TRY IT »
Give back exactly the lines running from the line with "intros Hholds. destruct" to the end of the entries, and only those lines.

━━━━━ EXERCISE MATERIALS

Lemma sync_add_step U e dv s' rw' rn' : dev_inv U e dv ->
  runnerAdd (dv_store dv, (dv_log dv, dv_runner dv)) = Done (s', (rw', rn')) tt ->
  dev_inv U e (mkDevice S s' (mkInternalKV rw' (ik_keyUpdateListeners (dv_kv dv)) (ik_mapUpdateListeners (dv_kv dv))) rn'
                 (dv_col dv) (dv_seen dv)).
Proof.
  intros Hinv Hrun. destruct (rw_adds (dv_log dv)) as [|t adds] eqn:Eadds.
  { unfold runnerAdd in Hrun. rewrite Eadds in Hrun. injection Hrun as <- <- <-. by destruct dv as [s ik rn c seen], ik. }
  destruct Hinv as [[Hid Hh Hp Hkey Hser Hdisk Hq Hbuf [Hok1 Hok2]] Hcol Hmaps Hag Hseen Htr Hup Htm].
  rewrite Eadds in Hq, Hbuf, Hok2.
  destruct (runnerAdd_ok (dv_store dv) (dv_log dv) (dv_runner dv) t adds Hkey Eadds) as (s1 & rn1 & Hrun1 & Hser1 & [tm Htm1] & Hlk1 & Hel & Hs1).
  rewrite Hrun1 in Hrun. injection Hrun as <- <- <-. destruct Hq as [Hlater Hq].
  assert (fullPatch (rw_set_state (dv_log dv) (Patch_AddAll (rw_state (dv_log dv)) (tx_Mutate t)) adds) = fullPatch (dv_log dv)) as Hfull.
  { unfold fullPatch. by rewrite Eadds. }
  assert (forall k, ~ internalKey lk k -> stored s1 k = stored (dv_store dv) k) as Hs1'.
  { intros k Hk. apply Hs1; intros ->; apply Hk; [apply internal_lk|apply internal_element]. }
  split.
  - split; try done.
    + right. done.
    + intros i Hi. destruct (decide (i = tx_BuffIndex t)) as [->|Hne]; [cbn [dv_store] in Hi; rewrite Hel in Hi; by destruct Hi|].
      cbn [dv_store] in Hi. rewrite Hs1 in Hi; [|intros Heq; by apply (lk_not_element i)|by intros ?%createElementKey_inj].
      destruct (Hbuf i Hi) as (t' & [->|Ht']%elem_of_cons & Hi'); [done|]. by exists t'.
    + apply Forall_cons_iff in Hok2 as [Ht Hrest]. split; [by apply mutates_ok_union|done].
  - done.
  - by apply (maps_ok_internal (dv_store dv)).
  - assert (agrees s1 (<[e := fullPatch (dv_log dv)]> (dv_seen dv))) as Hag1 by by apply (agrees_internal (dv_store dv)).
    rewrite <- Hfull in Hag1. exact Hag1.
  - done.
  - done.
  - intros q Hu. cbn. etrans; [by apply Hup|done].
  - cbn. by rewrite Htm1.
Qed.

(** ** Uploads *)

Lemma dev_inv_uploaded U e p e' dv : e' ≠ e -> (forall q, U !! e = Some q -> later (p_keys q) (p_keys p)) ->
  dev_inv U e' dv -> dev_inv (<[e := p]> U) e' dv.
Proof.
  intros Hne Hlater [Hlog Hcol Hmaps Hag Hseen Htr Hup Htm]. split; try done.
  - intros d q Hd Hq. destruct (Hseen d q Hd Hq) as (q' & Hq' & Hl). destruct (decide (d = e)) as [->|Hde].
    + exists p. split; [apply lookup_insert_eq|]. etrans; [exact Hl|by apply Hlater].
    + exists q'. by rewrite lookup_insert_ne.
  - intros d Hd Hsome. apply Htr in Hsome; [|done]. destruct (decide (d = e)) as [->|Hde]; [by rewrite lookup_insert_eq|by rewrite lookup_insert_ne].
  - intros q. rewrite lookup_insert_ne by done. apply Hup.
  - intros Hnone. rewrite lookup_insert_ne by done. by apply Htm.
Qed.

Lemma runnerTimer_ok (r : R) F e s rw rn nonce : rs_holds r F -> log_inv e s rw rn ->
  exists r', runnerTimer secret nonce (r, (rw, rn)) =
      Done (r', (rw_notify rw true, mkRunner (rn_serial rn) None defaultUploadPeriod)) tt /\
    rs_holds r' (<[e := patchFile (rw_state rw) secret nonce]> F).
Proof.
  intros Hholds [Hid Hh Hp Hkey Hser Hdisk Hq Hbuf Hok].
  destruct (rs_write r F e (patchFile (rw_state rw) secret nonce) Hholds) as (r' & Hw & Hholds'). exists r'. split; [|done].
  unfold runnerTimer. rewrite Hh, Hser, Hp. unfold patchFile in Hw. rewrite Hid in Hw. by rewrite Hw.
Qed.

Lemma upload_step w e dv nonce r' rw' rn' : world_inv w -> w_devices w !! e = Some dv -> length nonce = 24%nat ->
  runnerTimer secret nonce (w_remote w, (dv_log dv, dv_runner dv)) = Done (r', (rw', rn')) tt ->
  world_inv (mkWorld _ _ r' (<[e := mkDevice S (dv_store dv)
    (mkInternalKV rw' (ik_keyUpdateListeners (dv_kv dv)) (ik_mapUpdateListeners (dv_kv dv))) rn' (dv_col dv) (dv_seen dv)]> (w_devices w))).
Proof.
  intros [(U & F & Hholds & Hdom & HU & Hdev)] Hdv Hlen Hrun. pose proof (Hdev e dv Hdv) as Hinv.
  destruct (runnerTimer_ok _ F e _ _ _ nonce Hholds (di_log _ _ _ Hinv)) as (r1 & Hrun1 & Hholds1).
  rewrite Hrun1 in Hrun. injection Hrun as <- <- <-.
  destruct Hinv as [Hlog Hcol Hmaps Hag Hseen Htr Hup Htm]. set (p := rw_state (dv_log dv)) in *.
  split. exists (<[e := p]> U), (<[e := patchFile p secret nonce]> F). split_and!; [done| | |]; cbn [w_remote w_devices].
  - intros d. destruct (decide (d = e)) as [->|Hd]; [by rewrite !lookup_insert_eq|]. by rewrite !lookup_insert_ne.
  - intros d q. destruct (decide (d = e)) as [->|Hd].
    + rewrite !lookup_insert_eq. intros [= <-]. split_and!; [by apply (li_id _ _ _ _ Hlog)|apply (li_ok _ _ _ _ Hlog)|done|by exists nonce].
    + rewrite !lookup_insert_ne by done. apply HU.
  - intros e' dv'. destruct (decide (e' = e)) as [->|Hne].
    + rewrite lookup_insert_eq. intros [= <-]. split; try done.
      * by destruct Hlog.
      * intros d q Hd Hq. rewrite lookup_insert_ne by done. by apply Hseen.
      * intros d Hd Hsome. rewrite lookup_insert_ne by done. by apply Htr.
      * intros q. rewrite lookup_insert_eq. intros [= <-]. done.
      * intros _. by rewrite lookup_insert_eq.
    + rewrite lookup_insert_ne by done. intros Hdv'. apply dev_inv_uploaded; [done| |by apply Hdev]. intros q Hq. by apply Hup.
Qed.

(** ** Starts *)

Lemma loadLoop_empty s : (forall i, stored s (createElementKey i) = None) -> loadBuffer s = (0, ∅).
Proof.
  intros Hs. unfold loadBuffer, loadLoop.
  assert (forall l st, lb_transactions st = ∅ -> lb_firstBucketStart st = bufferSize ->
    lb_transactions (foldl (loadStep s) st l) = ∅ /\ lb_firstBucketStart (foldl (loadStep s) st l) = bufferSize) as Hl.
  { induction l as [|i l IH]; intros st H1' H2'; [done|]. simpl.
    assert (bufferElement s i = None) as Hb by (specialize (Hs i); unfold stored in Hs; unfold bufferElement; by destruct (bk_GetBytes s _)).
    apply IH; unfold loadStep; by rewrite Hb. }
  destruct (Hl (seqZ 0 bufferSize) (mkLoadState ∅ 0 0 0 0 bufferSize)) as [-> Hf]; [done|done|].
  f_equal. unfold bufferPosition. by rewrite Hf, Z.eqb_refl.
Qed.

Lemma newRemoteWriter_ok e s p : (forall i, stored s (createElementKey i) = None) -> p_myID p = e -> mutates_ok (p_keys p) ->
  (stored s lk = None /\ p_keys p = ∅) \/ stored s lk = Some (Patch_Serialize p) ->
  newRemoteWriter bufferOrder syncPath e secret s =
    Ok (mkWriter (logPath syncPath secret e) (newHeader e) p [] lk 0 false defaultUploadPeriod).
Proof.
  intros Hbuf Hid Hok Hdisk. unfold newRemoteWriter. rewrite loadLoop_empty by done.
  assert (omap (fun i => (fun m => mkTxn m i) <$> (∅ : gmap Z (gmap string Mutate)) !! i) (bufferOrder ∅) = []) as Hadds.
  { induction (bufferOrder ∅) as [|i l IH]; [done|]. simpl. by rewrite lookup_empty. }
  destruct Hdisk as [[Hd Hk]|Hd]; unfold stored in Hd; destruct (bk_GetBytes s lk) as [err|data]; simplify_eq.
  - cbn [mbind result_bind]. rewrite Hadds. destruct p as [i ks]. simpl in *. by subst.
  - unfold Patch_Deserialize, Patch_Serialize. rewrite json_roundtrip.
    + cbn [wrap_err mbind result_bind]. rewrite Hadds. cbn [newPatch p_keys p_myID]. rewrite map_union_empty. by destruct p.
    + apply patch_json. eapply map_Forall_impl; [exact Hok|]. intros k mu ([? _] & _ & ?). done.
Qed.

Lemma startDevice_ok U e s p kl ml seen :
  (forall i, stored s (createElementKey i) = None) -> p_myID p = e -> mutates_ok (p_keys p) ->
  (stored s lk = None /\ p_keys p = ∅) \/ stored s lk = Some (Patch_Serialize p) ->
  maps_ok s -> agrees s (<[e := p]> seen) ->
  (forall d q, d ≠ e -> seen !! d = Some q -> exists q', U !! d = Some q' /\ later (p_keys q) (p_keys q')) ->
  (forall q, U !! e = Some q -> later (p_keys q) (p_keys p)) ->
  exists dv, startDevice bufferOrder syncPath secret e s kl ml seen = Ok dv /\ dev_inv U e dv.
Proof.
  intros Hbuf Hid Hok Hdisk Hmaps Hag Hseen Hup. unfold startDevice. rewrite (newRemoteWriter_ok e s p) by done.
  cbn [mbind result_bind]. eexists. split; [reflexivity|]. split; try done.
  - split; try done. intros i Hi. cbn [dv_store] in Hi. rewrite Hbuf in Hi. by destruct Hi.
  - unfold newCollector, loadLastMutationTime. cbn [dv_col c_myID]. destruct (bk_GetBytes s _); split; try done;
      cbn [c_lastUpdateRead c_devicePatchTracker c_set_mutations]; intros d Hd; rewrite ?lookup_empty; [done|by intros []|done|by intros []].
  - intros d Hd. unfold newCollector, loadLastMutationTime. cbn [dv_col c_myID]. destruct (bk_GetBytes s _); cbn; rewrite lookup_empty; by intros [].
Qed.

(** ** Collections *)

Lemma getDevices_ok (r : R) F : rs_holds r F -> exists devices, getDevices r syncPath = inr devices /\
  forall d, d ∈ devices <-> is_Some (F !! d).
Proof.
  intros Hholds. destruct (rs_dir r F Hholds) as (names & Hdir & Hnames). unfold getDevices. rewrite Hdir.
  eexists. split; [reflexivity|]. intros d. rewrite list_elem_of_fmap. setoid_rewrite Hnames. split.
  - intros (n & -> & d' & Hd' & ->). by rewrite NewInstanceIDFromString_String.
  - intros Hd. exists (InstanceID_String d). rewrite NewInstanceIDFromString_String. eauto.
Qed.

━━━━━━━━━━

WRITTEN SOLUTION »
  intros Hholds. destruct (rs_dir r F Hholds) as (names & Hdir & Hnames). unfold getDevices. rewrite Hdir.
  eexists. split; [reflexivity|]. intros d. rewrite list_elem_of_fmap. setoid_rewrite Hnames. split.
  - intros (n & -> & d' & Hd' & ->). by rewrite NewInstanceIDFromString_String.
  - intros Hd. exists (InstanceID_String d). rewrite NewInstanceIDFromString_String. eauto.
Qed.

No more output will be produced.